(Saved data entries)
Segment Open

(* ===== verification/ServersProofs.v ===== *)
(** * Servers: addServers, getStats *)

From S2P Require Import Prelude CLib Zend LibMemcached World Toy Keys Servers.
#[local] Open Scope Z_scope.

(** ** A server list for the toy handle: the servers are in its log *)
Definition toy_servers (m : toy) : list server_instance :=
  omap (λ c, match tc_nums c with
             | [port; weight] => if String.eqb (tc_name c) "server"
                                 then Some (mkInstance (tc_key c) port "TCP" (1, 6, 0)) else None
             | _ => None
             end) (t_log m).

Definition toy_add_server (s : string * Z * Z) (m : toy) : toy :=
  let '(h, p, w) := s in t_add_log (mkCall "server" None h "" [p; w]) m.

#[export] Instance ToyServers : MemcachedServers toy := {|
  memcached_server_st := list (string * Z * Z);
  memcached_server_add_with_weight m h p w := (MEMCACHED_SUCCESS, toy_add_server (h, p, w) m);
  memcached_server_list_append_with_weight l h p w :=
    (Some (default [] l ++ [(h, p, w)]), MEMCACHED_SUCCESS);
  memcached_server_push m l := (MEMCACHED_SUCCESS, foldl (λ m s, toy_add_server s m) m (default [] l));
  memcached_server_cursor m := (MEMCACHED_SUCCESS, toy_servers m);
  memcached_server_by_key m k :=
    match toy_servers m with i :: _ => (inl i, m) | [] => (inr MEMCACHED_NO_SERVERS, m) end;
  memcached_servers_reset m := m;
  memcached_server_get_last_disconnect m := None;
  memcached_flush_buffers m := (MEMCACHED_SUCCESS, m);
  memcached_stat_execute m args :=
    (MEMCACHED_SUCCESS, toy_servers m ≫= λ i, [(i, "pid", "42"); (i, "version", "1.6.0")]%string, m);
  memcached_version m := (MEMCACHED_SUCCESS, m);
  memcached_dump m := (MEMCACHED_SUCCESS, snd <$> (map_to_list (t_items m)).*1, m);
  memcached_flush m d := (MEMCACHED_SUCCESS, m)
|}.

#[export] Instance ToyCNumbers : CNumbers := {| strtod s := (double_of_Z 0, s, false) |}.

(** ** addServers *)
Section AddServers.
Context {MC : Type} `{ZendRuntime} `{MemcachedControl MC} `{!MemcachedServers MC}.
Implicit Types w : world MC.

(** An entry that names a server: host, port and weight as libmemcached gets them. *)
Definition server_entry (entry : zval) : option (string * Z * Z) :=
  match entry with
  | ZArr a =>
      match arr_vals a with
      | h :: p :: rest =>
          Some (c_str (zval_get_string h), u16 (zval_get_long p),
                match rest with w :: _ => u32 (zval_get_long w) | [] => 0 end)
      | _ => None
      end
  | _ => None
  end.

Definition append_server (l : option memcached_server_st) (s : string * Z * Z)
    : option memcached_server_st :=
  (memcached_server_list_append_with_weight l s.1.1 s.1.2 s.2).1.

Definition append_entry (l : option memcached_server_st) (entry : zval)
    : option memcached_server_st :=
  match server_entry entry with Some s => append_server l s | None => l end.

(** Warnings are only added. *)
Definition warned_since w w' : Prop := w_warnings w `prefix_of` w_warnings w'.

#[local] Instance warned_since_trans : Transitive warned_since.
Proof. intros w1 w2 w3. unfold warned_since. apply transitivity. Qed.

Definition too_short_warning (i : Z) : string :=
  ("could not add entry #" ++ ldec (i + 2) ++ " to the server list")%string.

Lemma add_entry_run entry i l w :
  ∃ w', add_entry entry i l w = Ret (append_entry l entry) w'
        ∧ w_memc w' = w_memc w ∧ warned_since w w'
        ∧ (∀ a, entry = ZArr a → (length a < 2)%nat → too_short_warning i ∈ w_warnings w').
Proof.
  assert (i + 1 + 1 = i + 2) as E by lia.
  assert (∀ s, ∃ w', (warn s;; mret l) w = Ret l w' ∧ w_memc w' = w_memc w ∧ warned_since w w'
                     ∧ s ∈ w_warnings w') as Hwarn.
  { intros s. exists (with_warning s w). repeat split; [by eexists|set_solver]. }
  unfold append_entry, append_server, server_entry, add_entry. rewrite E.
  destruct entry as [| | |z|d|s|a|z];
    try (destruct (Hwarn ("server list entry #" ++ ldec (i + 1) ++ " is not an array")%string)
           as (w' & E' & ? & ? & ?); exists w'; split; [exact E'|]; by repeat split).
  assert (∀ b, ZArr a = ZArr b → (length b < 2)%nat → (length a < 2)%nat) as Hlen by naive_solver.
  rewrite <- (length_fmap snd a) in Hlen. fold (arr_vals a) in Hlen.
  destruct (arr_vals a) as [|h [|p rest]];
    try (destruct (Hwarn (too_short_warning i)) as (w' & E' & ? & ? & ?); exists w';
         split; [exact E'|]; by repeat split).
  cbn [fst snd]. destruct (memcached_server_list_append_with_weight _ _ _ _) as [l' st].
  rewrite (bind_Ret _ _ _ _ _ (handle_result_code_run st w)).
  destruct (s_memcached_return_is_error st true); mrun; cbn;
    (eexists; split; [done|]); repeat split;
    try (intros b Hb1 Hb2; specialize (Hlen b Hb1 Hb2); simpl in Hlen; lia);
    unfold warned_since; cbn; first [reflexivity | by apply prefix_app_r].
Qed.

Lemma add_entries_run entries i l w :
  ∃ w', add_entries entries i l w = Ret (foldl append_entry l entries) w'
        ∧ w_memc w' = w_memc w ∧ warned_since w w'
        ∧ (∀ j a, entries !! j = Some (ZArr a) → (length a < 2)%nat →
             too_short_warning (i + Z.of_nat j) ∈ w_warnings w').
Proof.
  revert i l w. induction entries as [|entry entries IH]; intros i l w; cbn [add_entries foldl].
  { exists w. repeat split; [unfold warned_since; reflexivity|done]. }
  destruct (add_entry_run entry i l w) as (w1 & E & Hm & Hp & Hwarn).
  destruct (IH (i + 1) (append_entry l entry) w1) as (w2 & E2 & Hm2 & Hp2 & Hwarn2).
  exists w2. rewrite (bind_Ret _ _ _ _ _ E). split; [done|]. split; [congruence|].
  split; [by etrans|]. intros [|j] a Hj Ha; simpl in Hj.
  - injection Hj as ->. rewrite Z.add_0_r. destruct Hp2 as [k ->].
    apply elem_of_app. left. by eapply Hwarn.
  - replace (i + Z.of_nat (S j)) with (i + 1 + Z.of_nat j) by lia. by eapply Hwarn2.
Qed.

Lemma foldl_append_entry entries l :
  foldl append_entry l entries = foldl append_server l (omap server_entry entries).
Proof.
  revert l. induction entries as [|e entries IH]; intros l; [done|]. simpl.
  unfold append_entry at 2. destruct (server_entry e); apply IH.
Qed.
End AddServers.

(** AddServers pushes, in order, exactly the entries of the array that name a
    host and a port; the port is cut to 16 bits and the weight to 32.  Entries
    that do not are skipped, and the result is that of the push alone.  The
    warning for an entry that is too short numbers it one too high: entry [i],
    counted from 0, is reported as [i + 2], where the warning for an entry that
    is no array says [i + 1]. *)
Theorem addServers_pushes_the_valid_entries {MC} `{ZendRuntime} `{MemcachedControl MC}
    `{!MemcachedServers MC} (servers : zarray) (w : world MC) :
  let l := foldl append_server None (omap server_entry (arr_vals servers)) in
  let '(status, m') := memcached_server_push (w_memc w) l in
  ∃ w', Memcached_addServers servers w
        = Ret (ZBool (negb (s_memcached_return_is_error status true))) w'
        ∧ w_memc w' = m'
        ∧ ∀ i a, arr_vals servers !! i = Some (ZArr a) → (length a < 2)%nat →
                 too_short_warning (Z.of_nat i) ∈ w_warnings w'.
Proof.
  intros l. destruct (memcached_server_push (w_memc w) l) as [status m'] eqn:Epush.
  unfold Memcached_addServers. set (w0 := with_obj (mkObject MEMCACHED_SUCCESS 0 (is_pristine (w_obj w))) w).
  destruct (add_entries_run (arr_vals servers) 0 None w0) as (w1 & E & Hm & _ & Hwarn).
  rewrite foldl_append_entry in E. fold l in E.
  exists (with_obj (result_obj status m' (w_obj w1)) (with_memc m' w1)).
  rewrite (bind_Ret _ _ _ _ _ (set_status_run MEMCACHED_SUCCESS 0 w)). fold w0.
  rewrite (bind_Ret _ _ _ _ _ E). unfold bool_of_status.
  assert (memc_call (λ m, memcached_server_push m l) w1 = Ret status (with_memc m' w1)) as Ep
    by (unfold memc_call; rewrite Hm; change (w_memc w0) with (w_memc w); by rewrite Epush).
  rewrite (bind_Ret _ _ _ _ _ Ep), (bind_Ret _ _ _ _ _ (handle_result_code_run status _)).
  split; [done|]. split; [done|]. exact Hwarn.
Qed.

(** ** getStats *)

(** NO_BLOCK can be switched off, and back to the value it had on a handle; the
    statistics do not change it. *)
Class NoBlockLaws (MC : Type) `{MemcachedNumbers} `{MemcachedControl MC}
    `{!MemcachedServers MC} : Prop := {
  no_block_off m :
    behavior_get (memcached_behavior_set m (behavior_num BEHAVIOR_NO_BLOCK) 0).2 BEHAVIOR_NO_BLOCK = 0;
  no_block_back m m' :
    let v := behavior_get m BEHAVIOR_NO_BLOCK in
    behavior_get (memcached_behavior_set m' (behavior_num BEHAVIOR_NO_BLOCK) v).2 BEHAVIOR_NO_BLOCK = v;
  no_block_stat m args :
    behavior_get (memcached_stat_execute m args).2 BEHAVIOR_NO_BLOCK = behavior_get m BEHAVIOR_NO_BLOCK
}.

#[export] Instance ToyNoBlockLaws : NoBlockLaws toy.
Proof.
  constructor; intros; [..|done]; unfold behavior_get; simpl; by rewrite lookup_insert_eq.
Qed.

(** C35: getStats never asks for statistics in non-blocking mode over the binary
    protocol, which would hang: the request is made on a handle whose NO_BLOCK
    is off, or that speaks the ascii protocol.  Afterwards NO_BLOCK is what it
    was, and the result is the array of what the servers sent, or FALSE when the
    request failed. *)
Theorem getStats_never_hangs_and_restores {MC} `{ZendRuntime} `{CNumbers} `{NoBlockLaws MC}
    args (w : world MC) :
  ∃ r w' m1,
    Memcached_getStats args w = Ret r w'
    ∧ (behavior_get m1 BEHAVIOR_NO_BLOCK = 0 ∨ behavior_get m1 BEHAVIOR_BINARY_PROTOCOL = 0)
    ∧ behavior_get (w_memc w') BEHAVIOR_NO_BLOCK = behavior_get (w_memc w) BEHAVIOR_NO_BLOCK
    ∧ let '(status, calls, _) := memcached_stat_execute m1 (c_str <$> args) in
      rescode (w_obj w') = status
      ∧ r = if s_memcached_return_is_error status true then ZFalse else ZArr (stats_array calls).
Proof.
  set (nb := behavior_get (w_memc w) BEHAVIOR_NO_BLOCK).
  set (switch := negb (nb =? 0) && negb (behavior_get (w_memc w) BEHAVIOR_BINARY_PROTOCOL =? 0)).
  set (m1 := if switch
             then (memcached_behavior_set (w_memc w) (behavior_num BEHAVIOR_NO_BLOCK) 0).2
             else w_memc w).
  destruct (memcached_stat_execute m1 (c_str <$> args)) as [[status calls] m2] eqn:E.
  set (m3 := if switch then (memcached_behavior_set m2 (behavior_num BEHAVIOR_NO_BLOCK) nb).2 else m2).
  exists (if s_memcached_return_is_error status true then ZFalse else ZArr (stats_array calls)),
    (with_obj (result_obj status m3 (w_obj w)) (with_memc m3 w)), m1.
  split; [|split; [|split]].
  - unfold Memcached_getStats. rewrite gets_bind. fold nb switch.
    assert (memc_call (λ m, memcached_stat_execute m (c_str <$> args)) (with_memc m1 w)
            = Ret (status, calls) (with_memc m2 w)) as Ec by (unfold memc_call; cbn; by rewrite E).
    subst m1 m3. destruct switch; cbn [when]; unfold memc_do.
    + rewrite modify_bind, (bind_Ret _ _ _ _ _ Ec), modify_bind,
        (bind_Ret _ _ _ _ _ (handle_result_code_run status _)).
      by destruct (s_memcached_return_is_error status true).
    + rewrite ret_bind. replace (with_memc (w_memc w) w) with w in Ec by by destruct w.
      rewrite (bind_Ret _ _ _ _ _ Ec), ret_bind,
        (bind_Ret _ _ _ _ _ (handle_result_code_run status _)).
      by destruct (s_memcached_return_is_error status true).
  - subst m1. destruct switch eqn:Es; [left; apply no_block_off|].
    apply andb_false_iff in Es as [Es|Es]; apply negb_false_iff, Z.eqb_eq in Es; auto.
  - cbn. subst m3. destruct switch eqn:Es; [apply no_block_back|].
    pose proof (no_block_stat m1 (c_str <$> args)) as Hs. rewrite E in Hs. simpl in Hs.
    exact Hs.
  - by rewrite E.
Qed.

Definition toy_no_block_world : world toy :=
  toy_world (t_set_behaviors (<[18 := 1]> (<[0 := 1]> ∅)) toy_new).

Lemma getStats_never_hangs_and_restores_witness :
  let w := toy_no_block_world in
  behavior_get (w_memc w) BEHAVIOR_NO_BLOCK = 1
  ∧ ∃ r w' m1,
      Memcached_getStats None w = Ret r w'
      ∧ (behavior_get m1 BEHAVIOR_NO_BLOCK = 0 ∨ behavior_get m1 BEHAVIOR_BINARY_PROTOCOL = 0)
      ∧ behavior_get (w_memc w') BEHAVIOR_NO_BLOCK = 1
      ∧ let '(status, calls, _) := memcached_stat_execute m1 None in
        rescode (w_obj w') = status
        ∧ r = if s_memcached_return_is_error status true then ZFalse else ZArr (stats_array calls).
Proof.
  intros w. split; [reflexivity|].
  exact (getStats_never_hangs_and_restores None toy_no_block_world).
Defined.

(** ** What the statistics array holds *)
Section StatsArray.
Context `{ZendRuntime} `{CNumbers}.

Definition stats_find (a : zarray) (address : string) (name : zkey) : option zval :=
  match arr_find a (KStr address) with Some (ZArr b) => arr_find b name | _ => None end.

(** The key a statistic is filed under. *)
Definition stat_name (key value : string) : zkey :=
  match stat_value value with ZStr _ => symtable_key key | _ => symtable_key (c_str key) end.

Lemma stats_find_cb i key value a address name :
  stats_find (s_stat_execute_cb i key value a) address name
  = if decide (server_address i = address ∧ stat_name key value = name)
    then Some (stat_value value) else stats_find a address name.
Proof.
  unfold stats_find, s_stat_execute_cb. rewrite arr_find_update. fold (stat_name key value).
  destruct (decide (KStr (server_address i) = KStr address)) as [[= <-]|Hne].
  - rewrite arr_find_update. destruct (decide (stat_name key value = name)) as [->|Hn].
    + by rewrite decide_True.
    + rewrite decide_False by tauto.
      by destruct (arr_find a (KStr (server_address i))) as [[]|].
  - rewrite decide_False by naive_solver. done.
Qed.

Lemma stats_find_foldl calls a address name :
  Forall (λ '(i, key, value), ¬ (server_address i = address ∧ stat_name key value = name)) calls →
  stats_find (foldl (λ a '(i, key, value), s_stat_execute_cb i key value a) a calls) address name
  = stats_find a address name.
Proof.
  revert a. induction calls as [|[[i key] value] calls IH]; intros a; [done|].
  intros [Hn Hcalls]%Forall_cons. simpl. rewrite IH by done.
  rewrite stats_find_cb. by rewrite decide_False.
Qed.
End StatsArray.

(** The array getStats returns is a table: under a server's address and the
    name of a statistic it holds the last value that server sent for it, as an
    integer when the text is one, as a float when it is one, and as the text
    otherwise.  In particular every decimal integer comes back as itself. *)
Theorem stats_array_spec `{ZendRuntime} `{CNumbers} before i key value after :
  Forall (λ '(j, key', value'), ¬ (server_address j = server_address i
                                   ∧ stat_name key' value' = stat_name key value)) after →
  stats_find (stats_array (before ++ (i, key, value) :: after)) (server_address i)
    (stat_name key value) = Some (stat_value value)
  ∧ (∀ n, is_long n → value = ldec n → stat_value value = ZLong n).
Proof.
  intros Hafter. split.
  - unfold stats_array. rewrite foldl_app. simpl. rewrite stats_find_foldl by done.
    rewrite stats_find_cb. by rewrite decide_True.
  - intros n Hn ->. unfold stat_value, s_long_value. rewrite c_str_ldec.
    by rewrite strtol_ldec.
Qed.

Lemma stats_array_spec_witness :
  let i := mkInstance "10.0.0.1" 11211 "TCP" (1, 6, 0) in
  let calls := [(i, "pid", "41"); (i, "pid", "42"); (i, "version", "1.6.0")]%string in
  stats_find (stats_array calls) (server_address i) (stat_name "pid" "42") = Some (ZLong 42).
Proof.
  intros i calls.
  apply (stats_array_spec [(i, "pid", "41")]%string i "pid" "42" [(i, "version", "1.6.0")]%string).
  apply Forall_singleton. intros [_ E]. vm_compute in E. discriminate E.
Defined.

Segment Closed

EXERCISE: Reprint exactly the lines above that start at the one with "- injection Hj" and end at the one with "(** AddServers pushes, in", keeping both and adding none.

EXERCISE RESPONSE:
  - injection Hj as ->. rewrite Z.add_0_r. destruct Hp2 as [k ->].
    apply elem_of_app. left. by eapply Hwarn.
  - replace (i + Z.of_nat (S j)) with (i + 1 + Z.of_nat j) by lia. by eapply Hwarn2.
Qed.

Lemma foldl_append_entry entries l :
  foldl append_entry l entries = foldl append_server l (omap server_entry entries).
Proof.
  revert l. induction entries as [|e entries IH]; intros l; [done|]. simpl.
  unfold append_entry at 2. destruct (server_entry e); apply IH.
Qed.
End AddServers.

(** AddServers pushes, in order, exactly the entries of the array that name a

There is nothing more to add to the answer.